Citizens from Germany and the UK make up the bulk of the numbers, with neurological conditions, such paralysis, motor neurone disease, Parkinson's, and multiple sclerosis, accounting for almost half of the cases, the findings show.
The researchers wanted to find out more about who was opting to come to Switzerland to end their lives, and whether the availability of suicide tourism in Switzerland had prompted changes in the law on assisted suicide elsewhere.
They therefore searched the databases of the Institute of Legal Medicine in Zurich for information on investigations and post mortem examinations among non-Swiss nationals who had been helped to take their own lives between 2008 and 2012. There are six right to die organisations in Switzerland, of which four permit nationals from other countries to use their services.
The search revealed that 611 people who were not resident in Switzerland had been helped to die between 2008 and 2012, all but four of whom had gone to Dignitas. Their ages ranged from 23 to 97, with the average being 69; over half (58.5%) of the 'tourists' were women, who were 40% more likely to choose assisted suicide in Switzerland than men.
In all, residents from 31 different countries were helped to die in Switzerland between 2008 and 2012, with German (268) and UK (126) nationals making up almost two thirds of the total. Other countries in the top 10 included France (66), Italy (44), USA (21), Austria (14), Canada (12), Spain and Israel (each with 8).
The rises were particularly steep in certain countries, especially Italy—up from 4 in 2009 to 22 in 2012, and France, up from 7 in 2009 to 19 in 2012. Overall, the numbers of people being helped to die in Switzerland doubled between 2009 and 2012.

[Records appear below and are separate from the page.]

Fixpoint lower (s : string) : string :=
  match s with
  | EmptyString => EmptyString
  | String c r => String (py_lower_char c) (lower r)
  end.

Fixpoint lstrip (s : string) : string :=
  match s with
  | EmptyString => EmptyString
  | String c r => if py_isspace c then lstrip r else s
  end.

Fixpoint rstrip (s : string) : string :=
  match s with
  | EmptyString => EmptyString
  | String c r =>
      match rstrip r with
      | EmptyString => if py_isspace c then EmptyString else String c EmptyString
      | r' => String c r'
      end
  end.

(** [s.strip()] *)
Definition strip (s : string) : string := lstrip (rstrip s).

(** [re.sub] of a character class by the empty string: every character
    of the class is dropped. *)
Fixpoint remove_chars (bad : ascii -> bool) (s : string) : string :=
  match s with
  | EmptyString => EmptyString
  | String c r =>
      if bad c then remove_chars bad r else String c (remove_chars bad r)
  end.

(** [s.replace] of the colon by the empty string is [remove_chars] at a
    one-character class. *)
Definition is_colon (c : ascii) : bool := Ascii.eqb c ":".

(** [s.startswith(p)] *)
Fixpoint startswith (p s : string) : bool :=
  match p, s with
  | EmptyString, _ => true
  | String a p', String b s' => Ascii.eqb a b && startswith p' s'
  | String _ _, EmptyString => false
  end.

(** [p in s] (substring test) *)
Fixpoint contains (p s : string) : bool :=
  startswith p s ||
  match s with
  | EmptyString => false
  | String _ r => contains p r
  end.

Fixpoint chars (s : string) : list ascii :=
  match s with
  | EmptyString => []
  | String c r => c :: chars r
  end.

Definition first_char (s : string) : option ascii := head (chars s).
Definition last_char (s : string) : option ascii := last (chars s).

(** [sep.join(parts)] *)
Fixpoint join (sep : string) (parts : list string) : string :=
  match parts with
  | [] => EmptyString
  | [p] => p
  | p :: rest => p +:+ sep +:+ join sep rest
  end.

End Text.

Import Text.

(** ** Constants *)

Definition BASE_URL : string := "https://game-2u.com/Category/game/ps4".
Definition TOTAL_PAGES : Z := 122.
Definition RESULTS_DIR : string := "results".
Definition REQUEST_DELAY : Z := 1.
Definition MAX_RETRIES : Z := 10.
Definition RETRY_DELAY : Z := 5.
Definition THREADS : Z := 10.

(** ** [sanitize_filename] *)

(** The character class of the pattern: backslash, slash, star,
    question mark, colon, double quote (code 34), angle brackets, bar. *)
Definition invalid_chars : list ascii :=
  ["\"; "/"; "*"; "?"; ":"; "034"; "<"; ">"; "|"]%char.

Definition is_invalid_char (c : ascii) : bool :=
  bool_decide (c ∈ invalid_chars).

Definition sanitize_filename (filename : string) : string :=
  strip (remove_chars is_invalid_char filename).

(** ** Parsed documents *)

(** A node of the tree the markup parser returns: a text fragment, or a
    tag with its name, its class list (the multi-valued [class]
    attribute), its other attributes and its contents. *)
Inductive node : Type :=
  | NText (s : string)
  | NElem (name : string) (classes : list string)
          (attrs : gmap string string) (contents : list node).

(** The [BeautifulSoup] object: a tag named [[document]] holding the
    top-level nodes. *)
Definition soup_of (top : list node) : node := NElem "[document]" [] ∅ top.

(** [tag.descendants]: every node below [n], in document order. *)
Fixpoint descendants (n : node) : list node :=
  match n with
  | NText _ => []
  | NElem _ _ _ kids => flat_map (fun k => k :: descendants k) kids
  end.

Definition is_tag (name : string) (n : node) : bool :=
  match n with
  | NText _ => false
  | NElem t _ _ _ => bool_decide (t = name)
  end.
(** * The interpreter session of [libs/interpreter_lib.py]

    A shallow embedding of the [Interpreter] class: its mode flags, the
    prompt builders, the generation call, the execution boundary, the
    stale-file cleanup and the read-eval loop [interpreter_main].

    Python values are modelled as follows.
    - [str] is [string]; [s.lower()] is [lower] (ASCII letters), [a in b]
      on strings is [str_in a b], [a + b] is [a +:+ b].
    - [None]-or-string values are [option string]; Python truthiness of
      such a value is [truthy].
    - a [dict] with string keys is a [gmap string _].
    - the object [self] is the record [Interpreter]; what changes
      around it (the working directory, how far the terminal has been
      read) is kept with it in the record [State].  Methods run in the
      monad [M], which threads the state, lists the calls made to the
      outside as [event]s and carries a raised exception as [Raise].
    - a raised exception is its class name and its text ([exn]);
      [is_Exception] tells the classes under [Exception] from
      [KeyboardInterrupt], [SystemExit] and the like, which an
      [except Exception] clause lets through.
    - [input] yields the line the user types, or raises what [input()]
      raises ([EOFError] at the end of the input, [KeyboardInterrupt]).
    - collaborators whose code lives in other modules ([CodeInterpreter],
      [PackageInstaller], [UtilityManager], [completion]) are parameters
      bundled in the record [Env].
    - calls to [self.logger] are kept in the methods that catch an
      exception ([_clean_responses], [_open_resource_file],
      [_extract_content], [execute_code], the loop); the informational
      lines of [generate_text] and of the loop body are dropped.
    - [__init__], [initialize] and [initialize_client] read the files
      and the environment through the record [Startup]. *)

From Stdlib Require Import String Ascii List Bool Arith Lia ZArith PrimFloat.
From stdpp Require Import base option gmap strings.
(** * Dynamic placeholder resolution of the cty conversion engine

    A shallow embedding of [convert/dynamic.go] (package [convert] of
    go-cty, vendored by the provider): [dynamicFixup], [dynamicPassthrough]
    and [dynamicReplace], together with the part of the [cty.Type] algebra
    these functions traverse. *)

From stdpp Require Import gmap strings list fin_maps.
Lemma concat_truthy (sep : string) (l : list string) :
  Forall (λ f, Py.truthy f = true) l →
  String.concat sep l = "" → l = [].
Proof.
  intros Hall Hempty. destruct Hall as [|x l Hx Hl]; [done|].
  destruct x as [|c x]; [done|]. simpl in Hempty.
  destruct l; discriminate Hempty.
Qed.

(** X2: no fragment that [convert_blocks] joins is empty, so the body of a
    page is empty only when no block gave a fragment. *)
Theorem convert_blocks_keeps_no_empty_fragment
    (self : MarkdownConverter) (blocks : list Block) :
  Forall (λ f, Py.truthy f = true) (ls_result (final_state self blocks)) ∧
  ((convert_blocks self blocks).1 = "" ↔ ls_result (final_state self blocks) = []).
Proof.
  assert (Forall (λ f, Py.truthy f = true)
                 (ls_result (final_state self blocks))) as Hall.
  { rewrite final_state_run. apply run_fragments_truthy. constructor. }
  split; [done|]. unfold convert_blocks. cbn [fst]. split.
  - by apply concat_truthy.
  - by intros ->.
Qed.

(** ** The log of unsupported features *)

(** What [convert_block] does to the converter: it appends the records of
    the block and nothing else. *)
Lemma convert_block_log (self : MarkdownConverter) (block : Block)
    (list_counter : gmap string Z) :
  (convert_block self block list_counter).1.2 =
    {| unsupported_features :=
         unsupported_features self ++
         block_records (track_skipped_databases self) block;
       track_skipped_databases := track_skipped_databases self |}.
Proof.
  unfold block_records, convert_block. destruct self as [log track].
  repeat (destruct (opt_is (b_type block) _);
          [simpl; rewrite ?app_nil_r; try reflexivity;
           repeat case_match; simpl; rewrite ?app_nil_r; reflexivity|]).
  reflexivity.
Qed.

Lemma block_records_table (track : bool) (block : Block) :
  opt_is (b_type block) "table" = true → block_records track block = [].
Proof.
  unfold block_records, convert_block.
  destruct (b_type block) as [t|]; [|done]. simpl.
  intros ->%String.eqb_eq. reflexivity.
Qed.

Lemma block_records_row (track : bool) (block : Block) :
  opt_is (b_type block) "table_row" = true → block_records track block = [].
Proof.
  unfold block_records, convert_block.
  destruct (b_type block) as [t|]; [|done]. simpl.
  intros ->%String.eqb_eq. reflexivity.
Qed.

Lemma leading_rows_split (l : list Block) :
  l = leading_rows l ++ drop (length (leading_rows l)) l.
Proof.
  induction l as [|b l IH]; simpl; [done|].
  destruct (opt_is (b_type b) "table_row"); simpl; [by f_equal|done].
Qed.

Lemma flat_map_records_rows (track : bool) (l : list Block) :
  flat_map (block_records track) l =
  flat_map (block_records track) (drop (length (leading_rows l)) l).
Proof.
  rewrite (leading_rows_split l) at 1. rewrite flat_map_app.
  assert (flat_map (block_records track) (leading_rows l) = []) as ->; [|done].
  pose proof (leading_rows_Forall l) as Hrows.
  induction Hrows as [|row rows Hrow _ IH]; simpl; [done|].
  by rewrite IH, block_records_row.
Qed.

Lemma run_log (blocks : list Block) (st : LoopState) :
  ls_self (run blocks st) =
    {| unsupported_features :=
         unsupported_features (ls_self st) ++
         flat_map (block_records (track_skipped_databases (ls_self st)))
                  (drop (ls_i st) blocks);
       track_skipped_databases := track_skipped_databases (ls_self st) |}.
Proof.
  revert st. apply (loop_ind blocks (λ st,
    ls_self (run blocks st) =
    {| unsupported_features :=
         unsupported_features (ls_self st) ++
         flat_map (block_records (track_skipped_databases (ls_self st)))
                  (drop (ls_i st) blocks);
       track_skipped_databases := track_skipped_databases (ls_self st) |})).
  - intros st Hnone. rewrite run_done by done.
    apply lookup_ge_None in Hnone. rewrite drop_ge by done. simpl.
    rewrite app_nil_r. by destruct (ls_self st).
  - intros st block Hi IH. rewrite (run_step _ _ _ Hi), IH.
    rewrite (drop_S _ _ _ Hi). simpl.
    destruct (opt_is (b_type block) "table") eqn:Htable.
    + rewrite loop_body_table by done. simpl.
      rewrite block_records_table by done. simpl.
      rewrite (flat_map_records_rows _ (drop (S (ls_i st)) blocks)).
      by rewrite drop_drop.
    + rewrite loop_body_other by done. simpl.
      rewrite convert_block_log. simpl. by rewrite app_assoc.
Qed.

(** X3: the log of unsupported features after a page is the log before it
    followed by the records of each block of the page, in the order of the
    blocks; tables and the rows they take contribute nothing, and the
    setting of the converter is kept. *)
Theorem convert_blocks_log_in_block_order
    (self : MarkdownConverter) (blocks : list Block) :
  unsupported_features (convert_blocks self blocks).2 =
    unsupported_features self ++
    flat_map (block_records (track_skipped_databases self)) blocks ∧
  track_skipped_databases (convert_blocks self blocks).2 =
    track_skipped_databases self.
Proof.
  unfold convert_blocks. cbn [snd]. rewrite final_state_run, run_log.
  simpl. by rewrite drop_0.
Qed.

(** X6: a block reported as not supported is still rendered, as a
    placeholder that opens with a square bracket; it is never dropped from
    the page. *)
Theorem unsupported_blocks_leave_a_placeholder
    (self : MarkdownConverter) (block : Block) (list_counter : gmap string Z) :
  (convert_block self block list_counter).1.1.2 = false →
  ∃ rest,
    (convert_block self block list_counter).1.1.1 = String "["%char rest ∧
    Py.truthy (convert_block self block list_counter).1.1.1 = true.
Proof.
  unfold convert_block.
  repeat (destruct (opt_is (b_type block) _);
          [simpl; try discriminate;
           repeat case_match; simpl; try discriminate;
           intros _; eexists; split; reflexivity|]).
  simpl. intros _. eexists. split; reflexivity.
Qed.
(** The entry of January in the repository's aggregation test. *)
Lemma monthly_summary_entry_invariant_witness :
  1 <= 2
  /\ (-15)%float = fsum [(-10)%float; (-5)%float]
  /\ NoDup ["X"; "Y"]
  /\ (forall c, In c ["X"; "Y"]
                <-> exists t, In t test_summary_input /\ month_key t = "2025-01"
                              /\ category_of t = c)
  /\ [("X", (-10)%float); ("Y", (-5)%float)]
     = [("X", fsum [(-10)%float]); ("Y", fsum [(-5)%float])]
  /\ Permutation [(-10)%float; (-5)%float] ([(-10)%float] ++ [(-5)%float] ++ [])
  /\ (forall c, (forall t, In t test_summary_input -> month_key t = "2025-01" ->
                           category_of t = c) ->
                [("X", (-10)%float); ("Y", (-5)%float)] = [(c, (-15)%float)]).
Proof.
  exact (monthly_summary_entry_invariant test_summary_input "2025-01"
           (mksummary (-15)%float 2 [("X", (-10)%float); ("Y", (-5)%float)]) eq_refl).
Defined.

(* ================================================================== *)
(** * Part 6: properties of the advisor *)
(* ================================================================== *)

(** ** The order of floats

    [<] and [==] on floats that are not NaN form a total preorder; the
    facts are read off the specification of binary64 comparison. *)

Module FloatOrder.

Lemma SFltb_trans (x y z : spec_float) :
  SFltb x y = true -> SFltb y z = true -> SFltb x z = true.
Proof. by_cases. Qed.

Lemma SFltb_asym (x y : spec_float) : SFltb x y = true -> SFltb y x = false.
Proof. by_cases. Qed.

Lemma SFeqb_refl (x : spec_float) : x <> S754_nan -> SFeqb x x = true.
Proof. by_cases. Qed.

Lemma SFeqb_nan (x : spec_float) : SFeqb x x = true -> x <> S754_nan.
Proof. intros H ->. discriminate H. Qed.

Lemma SFeqb_sym (x y : spec_float) : SFeqb x y = true -> SFeqb y x = true.
Proof. by_cases. Qed.

Lemma SFeqb_trans (x y z : spec_float) :
  SFeqb x y = true -> SFeqb y z = true -> SFeqb x z = true.
Proof. by_cases. Qed.

Lemma SFeqb_ltb_l (x y z : spec_float) :
  SFeqb x y = true -> SFltb x z = SFltb y z.
Proof. by_cases. Qed.

Lemma SFeqb_ltb_r (x y z : spec_float) :
  SFeqb x y = true -> SFltb z x = SFltb z y.
Proof. by_cases. Qed.

Lemma SFeqb_not_ltb (x y : spec_float) : SFeqb x y = true -> SFltb x y = false.
Proof. by_cases. Qed.

Lemma SF_total (x y : spec_float) :
  x <> S754_nan -> y <> S754_nan ->
  SFltb x y = false -> SFeqb x y = false -> SFltb y x = true.
Proof. by_cases. Qed.

Lemma SFleb_of_ltb (x y : spec_float) : SFltb x y = true -> SFleb x y = true.
Proof. by_cases. Qed.

Lemma SFleb_of_eqb (x y : spec_float) : SFeqb x y = true -> SFleb y x = true.
Proof. by_cases. Qed.

Lemma SFabs_nan (x : spec_float) : SFabs x = S754_nan <-> x = S754_nan.
Proof. destruct x; simpl; split; intros H; try discriminate H; reflexivity. Qed.

(** The same facts on the floats of the program. *)

Lemma not_nan_spec (x : float) : not_nan x <-> Prim2SF x <> S754_nan.
Proof.
  unfold not_nan, PrimFloat.is_nan. rewrite eqb_spec, negb_false_iff. split.
  - apply SFeqb_nan.
  - apply SFeqb_refl.
Qed.

Lemma ltb_trans (x y z : float) :
  PrimFloat.ltb x y = true -> PrimFloat.ltb y z = true -> PrimFloat.ltb x z = true.
Proof. rewrite !ltb_spec. apply SFltb_trans. Qed.

Lemma ltb_asym (x y : float) : PrimFloat.ltb x y = true -> PrimFloat.ltb y x = false.
Proof. rewrite !ltb_spec. apply SFltb_asym. Qed.

Lemma eqb_sym (x y : float) : PrimFloat.eqb x y = true -> PrimFloat.eqb y x = true.
Proof. rewrite !eqb_spec. apply SFeqb_sym. Qed.

Lemma eqb_trans (x y z : float) :
  PrimFloat.eqb x y = true -> PrimFloat.eqb y z = true -> PrimFloat.eqb x z = true.
Proof. rewrite !eqb_spec. apply SFeqb_trans. Qed.

Lemma eqb_ltb_l (x y z : float) :
  PrimFloat.eqb x y = true -> PrimFloat.ltb x z = PrimFloat.ltb y z.
Proof. rewrite eqb_spec, !ltb_spec. apply SFeqb_ltb_l. Qed.

Lemma eqb_ltb_r (x y z : float) :
  PrimFloat.eqb x y = true -> PrimFloat.ltb z x = PrimFloat.ltb z y.
Proof. rewrite eqb_spec, !ltb_spec. apply SFeqb_ltb_r. Qed.

Lemma eqb_not_ltb (x y : float) : PrimFloat.eqb x y = true -> PrimFloat.ltb x y = false.
Proof. rewrite eqb_spec, ltb_spec. apply SFeqb_not_ltb. Qed.

Lemma total (x y : float) :
  not_nan x -> not_nan y ->
  PrimFloat.ltb x y = false -> PrimFloat.eqb x y = false -> PrimFloat.ltb y x = true.
Proof. rewrite !not_nan_spec, !ltb_spec, eqb_spec. apply SF_total. Qed.

Lemma leb_of_ltb (x y : float) : PrimFloat.ltb x y = true -> PrimFloat.leb x y = true.
Proof. rewrite ltb_spec, leb_spec. apply SFleb_of_ltb. Qed.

Virtually all the deaths were caused by taking sodium pentobarbital. Four people inhaled helium—deaths which were widely publicised and described as "excruciating," and possibly responsible for the dip in numbers of suicide tourists to Switzerland between 2008 and 2009, say the researchers.
Around one in three people had more than one condition, but neurological conditions accounted for almost half of the total cases, followed by cancer and rheumatic diseases.
The researchers suggest that the phenomenon of suicide tourism, which is unique to Switzerland, has prompted legislative changes and/or serious debate in Germany, the UK, and France—the principal sources of this type of tourism.
But Dr Charles Foster, of Green Templeton College at the University of Oxford is not convinced that this is the case in the UK. In an accompanying commentary, he argues that there are two possible connections between suicide tourism and policies surrounding assisted suicide in the UK.
"The first is the liberalisation of public opinion that comes naturally, if irrationally with familiarity," he writes. "And the second is the slowly growing public acknowledgement that there is something intellectually, if not morally, uncomfortable, about getting another country to do your dirty work."
He contends, however, that these are not reasons for changing the English law on assisted suicide.
In the light of the recent debate in the House of Lords in England about assisted suicide, Dr Alison Twycross, editor of Evidence Based Nursing, another BMJ title, questions whether it might not be better to substantially improve palliative care services rather than attempting to change the law.